• **WORK REQUIRED**:
Each line of the data should be repeated precisely.

Extracted records:
(** C1: a block [validate_block] accepts is new, is not too far in the future,
    names at least one parent and none twice, all stored, lower and not newer,
    sits one above the highest of them, carries the expected difficulty and
    enough work for it, is stored under its own header hash, commits to its
    distinct, correctly identified transactions, starts with its only coinbase,
    and commits to the state its transactions lead to from its parent's state. *)
Theorem validate_block_sound `{Crypto, HashOrder, Kaspa} env now block state :
  validate_block env now block state = Ok tt -> block_accepted env now block state.
Proof. apply validate_block_Ok. Qed.

(** ** Value *)

(** A state a block is applied to: consistent index, unsigned amounts and an
    empty mempool view. *)
Record working_ok (s : ChainState) : Prop := {
  wo_index : index_consistent (cs_utxo s);
  wo_amounts : map_Forall (fun _ v => 0 <= utxo_amount v) (u_utxos (cs_utxo s));
  wo_mempool : mp_transactions (cs_mempool s) = ∅;
}.

Lemma confirm_in_mempool_empty tx mp :
  mp_transactions mp = ∅ -> mp_transactions (confirm_in_mempool tx mp) = ∅.
Proof.
  intros Hmp. unfold confirm_in_mempool. rewrite Hmp, lookup_empty.
  revert mp Hmp. induction (tx_inputs tx) as [|i l IH]; intros mp Hmp; simpl; [done|]. by apply IH.
Qed.

Lemma with_created_amounts tx height created m :
  Forall (fun p : OutPoint * TxOutput => 0 <= out_amount p.2) created ->
  map_Forall (fun _ v => 0 <= utxo_amount v) m ->
  map_Forall (fun _ v => 0 <= utxo_amount v) (with_created tx height created m).
Proof.
  intros Hc. revert m. induction Hc as [|[o out] l Ho _ IH]; intros m Hm; simpl; [done|].
  apply IH. by apply map_Forall_insert_2.
Qed.

Lemma created_amounts tx :
  tx_typed tx -> Forall (fun p : OutPoint * TxOutput => 0 <= out_amount p.2) (created_outputs tx).
Proof.
  intros (_ & _ & Hout & _). destruct (created_outputs_zip tx _ eq_refl) as (_ & _ & Hsnd).
  rewrite <- Hsnd in Hout. rewrite Forall_map in Hout. eapply Forall_impl; [exact Hout|]. by intros p [? _].
Qed.

Lemma apply_working_ok tx s height s' :
  tx_typed tx -> working_ok s -> apply_transaction tx s height = (Ok tt, s') ->
  working_ok s' /\ applied tx height (u_utxos (cs_utxo s)) (u_utxos (cs_utxo s')).
Proof.
  intros Ht [Hi Ha Hm] Happ. apply apply_transaction_spec in Happ as (Hi' & _ & Hap & Hmp).
  split; [|done]. split; [auto| |by rewrite Hmp; apply confirm_in_mempool_empty].
  rewrite (ap_post _ _ _ _ Hap). apply with_created_amounts; [by apply created_amounts|].
  intros o v Ho. rewrite lookup_without in Ho. case_decide; [done|]. by apply (Ha o).
Qed.

Lemma working_tx_output_amount s o :
  working_ok s -> tx_output_amount s o = utxo_amount <$> u_utxos (cs_utxo s) !! o.
Proof.
  intros [_ _ Hm]. unfold tx_output_amount. rewrite Hm, lookup_empty.
  by destruct (u_utxos (cs_utxo s) !! o).
Qed.
Lemma working_amounts_ok s : working_ok s -> amounts_ok s.
Proof.
  intros Hw o a. rewrite working_tx_output_amount by done. intros (v & Hv & ->)%fmap_Some.
  by apply (wo_amounts s Hw o).
Qed.
Lemma working_known_value s inputs :
  working_ok s -> sum_Z (map (known_amount s) inputs) = input_value (u_utxos (cs_utxo s)) inputs.
Proof.
  intros Hw. unfold input_value, spent_outpoints. rewrite map_map. f_equal. apply map_ext. intros i.
  unfold known_amount, amount_at. rewrite working_tx_output_amount by done.
  by destruct (u_utxos (cs_utxo s) !! in_previous_output i).
Qed.

(** A validated ordinary transaction burns at least its fee. *)
Lemma validated_step_value `{Crypto} tx s height s' :
  tx_typed tx -> working_ok s -> validate_transaction tx s = Ok tt ->
  apply_transaction tx s height = (Ok tt, s') ->
  working_ok s' /\
  total_amount (u_utxos (cs_utxo s')) <= total_amount (u_utxos (cs_utxo s)) - tx_fee tx.
Proof.
  intros Ht Hw Hv Ha. destruct (apply_working_ok _ _ _ _ Ht Hw Ha) as [Hw' Hap]. split; [done|].
  apply validate_transaction_iff in Hv; [|done|by apply working_amounts_ok].
  rewrite (ap_value _ _ _ _ Hap). unfold consumed.
  destruct (is_coinbase tx) eqn:Hcb; [apply is_coinbase_spec in Hcb; by destruct Hv, Hcb|].
  pose proof (ta_funded _ _ Hv) as Hf. rewrite working_known_value in Hf by done. lia.
Qed.

Lemma apply_to_working_Ok tx s height s' :
  apply_to_working tx s height = Ok s' <-> apply_transaction tx s height = (Ok tt, s').
Proof. unfold apply_to_working. destruct (apply_transaction tx s height) as [[[]|] ?]; naive_solver. Qed.

Lemma validated_fold_value `{Crypto} rest s height s' :
  Forall tx_typed rest -> working_ok s ->
  try_fold (fun working tx => check validate_transaction tx working in
              apply_to_working tx working height) s rest = Ok s' ->
  working_ok s' /\ apply_transactions rest s height = Ok s' /\
  total_amount (u_utxos (cs_utxo s')) <= total_amount (u_utxos (cs_utxo s)) - sum_Z (map tx_fee rest).
Proof.
  intros Ht. revert s. induction Ht as [|tx rest Htx _ IH]; intros s Hw Hf; cbn [try_fold] in Hf.
  { simplify_eq. simpl. split_and!; [done|done|lia]. }
  destruct (validate_transaction tx s) as [[]|] eqn:Hv; [|done].
  destruct (apply_to_working tx s height) as [s1|] eqn:Ha; [|done]. apply apply_to_working_Ok in Ha.
  destruct (validated_step_value _ _ _ _ Htx Hw Hv Ha) as [Hw1 Hval].
  destruct (IH s1 Hw1 Hf) as (Hw' & Happ & Hval'). split; [done|]. split.
  - unfold apply_transactions in *. simpl. by rewrite Ha.
  - simpl. lia.
Qed.

Lemma post_state_root_value `{Crypto, HashOrder} block context root coinbase rest :
  b_transactions block = coinbase :: rest -> is_coinbase coinbase = true ->
  Forall tx_typed (b_transactions block) -> working_ok (clear_mempool_view context) ->
  compute_post_state_root block context = Ok root ->
  exists s', apply_transactions (b_transactions block) (clear_mempool_view context)
               (h_height (b_header block)) = Ok s' /\
    working_ok s' /\ compute_state_root (cs_utxo s') = Ok root /\
    total_amount (u_utxos (cs_utxo s')) <=
      total_amount (u_utxos (cs_utxo context)) + output_value (tx_outputs coinbase)
      - sum_Z (map tx_fee rest).
Proof.
  intros Htxs Hcb Htyped Hw. unfold compute_post_state_root. rewrite Htxs in *.
  apply Forall_cons in Htyped as [Htc Htr].
  destruct (apply_to_working coinbase _ _) as [s1|] eqn:Ha; [|done]. apply apply_to_working_Ok in Ha.
  destruct (apply_working_ok _ _ _ _ Htc Hw Ha) as [Hw1 Hap].
  destruct (try_fold _ s1 rest) as [s'|] eqn:Hf; [|done]. intros Hroot.
  destruct (validated_fold_value _ _ _ _ Htr Hw1 Hf) as (Hw' & Happ & Hval).
  exists s'. split_and!; try done.
  - unfold apply_transactions in *. simpl. by rewrite Ha.
  - pose proof (ap_value _ _ _ _ Hap) as Hv. unfold consumed in Hv. rewrite Hcb in Hv.
    unfold input_value in Hv. simpl in Hv. simpl in Hval. lia.
Qed.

• **WRITTEN ANSWER**:
(** C1: a block [validate_block] accepts is new, is not too far in the future,
    names at least one parent and none twice, all stored, lower and not newer,
    sits one above the highest of them, carries the expected difficulty and
    enough work for it, is stored under its own header hash, commits to its
    distinct, correctly identified transactions, starts with its only coinbase,
    and commits to the state its transactions lead to from its parent's state. *)
Theorem validate_block_sound `{Crypto, HashOrder, Kaspa} env now block state :
  validate_block env now block state = Ok tt -> block_accepted env now block state.
Proof. apply validate_block_Ok. Qed.

(** ** Value *)

(** A state a block is applied to: consistent index, unsigned amounts and an
    empty mempool view. *)
Record working_ok (s : ChainState) : Prop := {
  wo_index : index_consistent (cs_utxo s);
  wo_amounts : map_Forall (fun _ v => 0 <= utxo_amount v) (u_utxos (cs_utxo s));
  wo_mempool : mp_transactions (cs_mempool s) = ∅;
}.

Lemma confirm_in_mempool_empty tx mp :
  mp_transactions mp = ∅ -> mp_transactions (confirm_in_mempool tx mp) = ∅.
Proof.
  intros Hmp. unfold confirm_in_mempool. rewrite Hmp, lookup_empty.
  revert mp Hmp. induction (tx_inputs tx) as [|i l IH]; intros mp Hmp; simpl; [done|]. by apply IH.
Qed.

Lemma with_created_amounts tx height created m :
  Forall (fun p : OutPoint * TxOutput => 0 <= out_amount p.2) created ->
  map_Forall (fun _ v => 0 <= utxo_amount v) m ->
  map_Forall (fun _ v => 0 <= utxo_amount v) (with_created tx height created m).
Proof.
  intros Hc. revert m. induction Hc as [|[o out] l Ho _ IH]; intros m Hm; simpl; [done|].
  apply IH. by apply map_Forall_insert_2.
Qed.

Lemma created_amounts tx :
  tx_typed tx -> Forall (fun p : OutPoint * TxOutput => 0 <= out_amount p.2) (created_outputs tx).
Proof.
  intros (_ & _ & Hout & _). destruct (created_outputs_zip tx _ eq_refl) as (_ & _ & Hsnd).
  rewrite <- Hsnd in Hout. rewrite Forall_map in Hout. eapply Forall_impl; [exact Hout|]. by intros p [? _].
Qed.

Lemma apply_working_ok tx s height s' :
  tx_typed tx -> working_ok s -> apply_transaction tx s height = (Ok tt, s') ->
  working_ok s' /\ applied tx height (u_utxos (cs_utxo s)) (u_utxos (cs_utxo s')).
Proof.
  intros Ht [Hi Ha Hm] Happ. apply apply_transaction_spec in Happ as (Hi' & _ & Hap & Hmp).
  split; [|done]. split; [auto| |by rewrite Hmp; apply confirm_in_mempool_empty].
  rewrite (ap_post _ _ _ _ Hap). apply with_created_amounts; [by apply created_amounts|].
  intros o v Ho. rewrite lookup_without in Ho. case_decide; [done|]. by apply (Ha o).
Qed.

Lemma working_tx_output_amount s o :
  working_ok s -> tx_output_amount s o = utxo_amount <$> u_utxos (cs_utxo s) !! o.
Proof.
  intros [_ _ Hm]. unfold tx_output_amount. rewrite Hm, lookup_empty.
  by destruct (u_utxos (cs_utxo s) !! o).
Qed.
Lemma working_amounts_ok s : working_ok s -> amounts_ok s.
Proof.
  intros Hw o a. rewrite working_tx_output_amount by done. intros (v & Hv & ->)%fmap_Some.
  by apply (wo_amounts s Hw o).
Qed.
Lemma working_known_value s inputs :
  working_ok s -> sum_Z (map (known_amount s) inputs) = input_value (u_utxos (cs_utxo s)) inputs.
Proof.
  intros Hw. unfold input_value, spent_outpoints. rewrite map_map. f_equal. apply map_ext. intros i.
  unfold known_amount, amount_at. rewrite working_tx_output_amount by done.
  by destruct (u_utxos (cs_utxo s) !! in_previous_output i).
Qed.

(** A validated ordinary transaction burns at least its fee. *)
Lemma validated_step_value `{Crypto} tx s height s' :
  tx_typed tx -> working_ok s -> validate_transaction tx s = Ok tt ->
  apply_transaction tx s height = (Ok tt, s') ->
  working_ok s' /\
  total_amount (u_utxos (cs_utxo s')) <= total_amount (u_utxos (cs_utxo s)) - tx_fee tx.
Proof.
  intros Ht Hw Hv Ha. destruct (apply_working_ok _ _ _ _ Ht Hw Ha) as [Hw' Hap]. split; [done|].
  apply validate_transaction_iff in Hv; [|done|by apply working_amounts_ok].
  rewrite (ap_value _ _ _ _ Hap). unfold consumed.
  destruct (is_coinbase tx) eqn:Hcb; [apply is_coinbase_spec in Hcb; by destruct Hv, Hcb|].
  pose proof (ta_funded _ _ Hv) as Hf. rewrite working_known_value in Hf by done. lia.
Qed.

Lemma apply_to_working_Ok tx s height s' :
  apply_to_working tx s height = Ok s' <-> apply_transaction tx s height = (Ok tt, s').
Proof. unfold apply_to_working. destruct (apply_transaction tx s height) as [[[]|] ?]; naive_solver. Qed.

Lemma validated_fold_value `{Crypto} rest s height s' :
  Forall tx_typed rest -> working_ok s ->
  try_fold (fun working tx => check validate_transaction tx working in
              apply_to_working tx working height) s rest = Ok s' ->
  working_ok s' /\ apply_transactions rest s height = Ok s' /\
  total_amount (u_utxos (cs_utxo s')) <= total_amount (u_utxos (cs_utxo s)) - sum_Z (map tx_fee rest).
Proof.
  intros Ht. revert s. induction Ht as [|tx rest Htx _ IH]; intros s Hw Hf; cbn [try_fold] in Hf.
  { simplify_eq. simpl. split_and!; [done|done|lia]. }
  destruct (validate_transaction tx s) as [[]|] eqn:Hv; [|done].
  destruct (apply_to_working tx s height) as [s1|] eqn:Ha; [|done]. apply apply_to_working_Ok in Ha.
  destruct (validated_step_value _ _ _ _ Htx Hw Hv Ha) as [Hw1 Hval].
  destruct (IH s1 Hw1 Hf) as (Hw' & Happ & Hval'). split; [done|]. split.
  - unfold apply_transactions in *. simpl. by rewrite Ha.
  - simpl. lia.
Qed.

Lemma post_state_root_value `{Crypto, HashOrder} block context root coinbase rest :
  b_transactions block = coinbase :: rest -> is_coinbase coinbase = true ->
  Forall tx_typed (b_transactions block) -> working_ok (clear_mempool_view context) ->
  compute_post_state_root block context = Ok root ->
  exists s', apply_transactions (b_transactions block) (clear_mempool_view context)
               (h_height (b_header block)) = Ok s' /\
    working_ok s' /\ compute_state_root (cs_utxo s') = Ok root /\
    total_amount (u_utxos (cs_utxo s')) <=
      total_amount (u_utxos (cs_utxo context)) + output_value (tx_outputs coinbase)
      - sum_Z (map tx_fee rest).
Proof.
  intros Htxs Hcb Htyped Hw. unfold compute_post_state_root. rewrite Htxs in *.
  apply Forall_cons in Htyped as [Htc Htr].
  destruct (apply_to_working coinbase _ _) as [s1|] eqn:Ha; [|done]. apply apply_to_working_Ok in Ha.
  destruct (apply_working_ok _ _ _ _ Htc Hw Ha) as [Hw1 Hap].
  destruct (try_fold _ s1 rest) as [s'|] eqn:Hf; [|done]. intros Hroot.
  destruct (validated_fold_value _ _ _ _ Htr Hw1 Hf) as (Hw' & Happ & Hval).
  exists s'. split_and!; try done.
  - unfold apply_transactions in *. simpl. by rewrite Ha.
  - pose proof (ap_value _ _ _ _ Hap) as Hv. unfold consumed in Hv. rewrite Hcb in Hv.
    unfold input_value in Hv. simpl in Hv. simpl in Hval. lia.
Qed.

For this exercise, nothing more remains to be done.